Lemma tombstone_effect file key e present s osc r s' :
  bs_inv s → separate file key → container_id vault_root file = Ok key →
  sidecar_load meta_dir key (bs_disk s) = Ok osc → tombstone_on_disk file key e present s →
  apply_remote canonicalize vault_root meta_dir present (key, to_value e) s = (r, s') →
  let T := st_text key (bs_store s) in
  if decide (text_hash T = content_hash e) then
    r = Ok [(file, changed_no_ops)] ∧ bs_store s' = bs_store s ∧
    dfiles s' = delete (sp key) (delete (os file) (dfiles s))
  else
    same_texts (bs_store s) (bs_store s') ∧
    (dfiles s' !! os file = dfiles s !! os file ∨ dfiles s' !! os file = Some (utf8 T)) ∧
    match r with
    | Ok _ => st_map (bs_store s') = <[key := to_value (live_text T)]> (st_map (bs_store s))
    | Err _ => True
    end.
Proof.
  intros Hinv Hsep Hid Hsc Htod Hrun T. rewrite (apply_remote_tombstone file) in Hrun by done.
  destruct Htod as (_&Hst&Hk&Hin&Hens). unfold apply_tombstone in Hrun.
  rewrite Hk, (bool_decide_eq_false_2 (Text = BlobKind)), bool_decide_eq_false_2 in Hrun by naive_solver.
  unfold mbind, SM_bind, get_store in Hrun. cbn beta iota in Hrun. fold T in Hrun.
  pose proof Hsep as [Hp _]. rewrite !Forall_cons in Hp. destruct Hp as (Hp1&Hp2&Hp3&Hp4&_).
  case_decide as Hh.
  - rewrite bool_decide_eq_true_2 in Hrun by done.
    destruct (disk_remove_spec file s (proj1 Hinv) Hp1) as (s1&Hr1&Hs1&Hi1&Hf1). rewrite Hr1 in Hrun.
    destruct (disk_remove_spec (sidecar_path meta_dir key) s1 Hi1 Hp3) as (s2&Hr2&Hs2&Hi2&Hf2). rewrite Hr2 in Hrun.
    injection Hrun as <- <-. split_and!; [done|congruence|]. by rewrite Hf2, Hf1.
  - rewrite bool_decide_eq_false_2 in Hrun by done. fold (live_text T) in Hrun.
    pose proof (set_file_entry_spec key (live_text T) s Hinv) as He.
    destruct (set_file_entry key (live_text T) s) as [[u|e1] s1]; destruct He as (Hi1&Hd1&_&Ht1&Hm1&_).
    + unfold unless_dirty, project_file in Hrun.
      pose proof (project_file_inner_spec file key false s1 osc Hi1 Hsep Hid) as Hspec.
      rewrite Hd1 in Hspec. specialize (Hspec Hsc). cbv zeta in Hspec. rewrite (Ht1 key) in Hspec. fold T in Hspec.
      destruct (project_file_inner _ _ _ file false s1) as [r2 s2] eqn:Hpr. destruct Hspec as (Hst2&Hi2&Hspec).
      rewrite Hens in Hspec.
      assert (dfiles s2 !! os file = dfiles s !! os file ∨ dfiles s2 !! os file = Some (utf8 T)) as Hfile.
      { destruct (synced _ _ _); [left; destruct Hspec as [_ ->]; by rewrite Hd1|].
        destruct (negb false && _); [left; destruct Hspec as [_ ->]; by rewrite Hd1|].
        destruct r2 as [o2|e2]; [right; destruct Hspec as [_ ->]|by destruct Hspec].
        destruct Hsep as [_ Hnd]. rewrite !NoDup_cons in Hnd. destruct Hnd as (Hn1&Hn2&Hn3&Hn4&_).
        by rewrite lookup_insert_ne, lookup_delete_ne, lookup_insert_eq by set_solver. }
      assert (s' = s2) as ->.
      { destruct r2 as [o2|[]]; injection Hrun; congruence. }
      rewrite Hst2. split_and!; [done|done|]. by destruct r.
    + injection Hrun as <- <-. split_and!; [done| |done]. left. by rewrite Hd1.
Qed.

◆ TASK PROMPT
Could you reproduce, exactly, every line above from the line with "bs_inv s → separate" to the line with "same_texts (bs_store s) (bs_store s') ∧", and no other line? Both ends count.

◆ TASK ANSWER
  bs_inv s → separate file key → container_id vault_root file = Ok key →
  sidecar_load meta_dir key (bs_disk s) = Ok osc → tombstone_on_disk file key e present s →
  apply_remote canonicalize vault_root meta_dir present (key, to_value e) s = (r, s') →
  let T := st_text key (bs_store s) in
  if decide (text_hash T = content_hash e) then
    r = Ok [(file, changed_no_ops)] ∧ bs_store s' = bs_store s ∧
    dfiles s' = delete (sp key) (delete (os file) (dfiles s))
  else
    same_texts (bs_store s) (bs_store s') ∧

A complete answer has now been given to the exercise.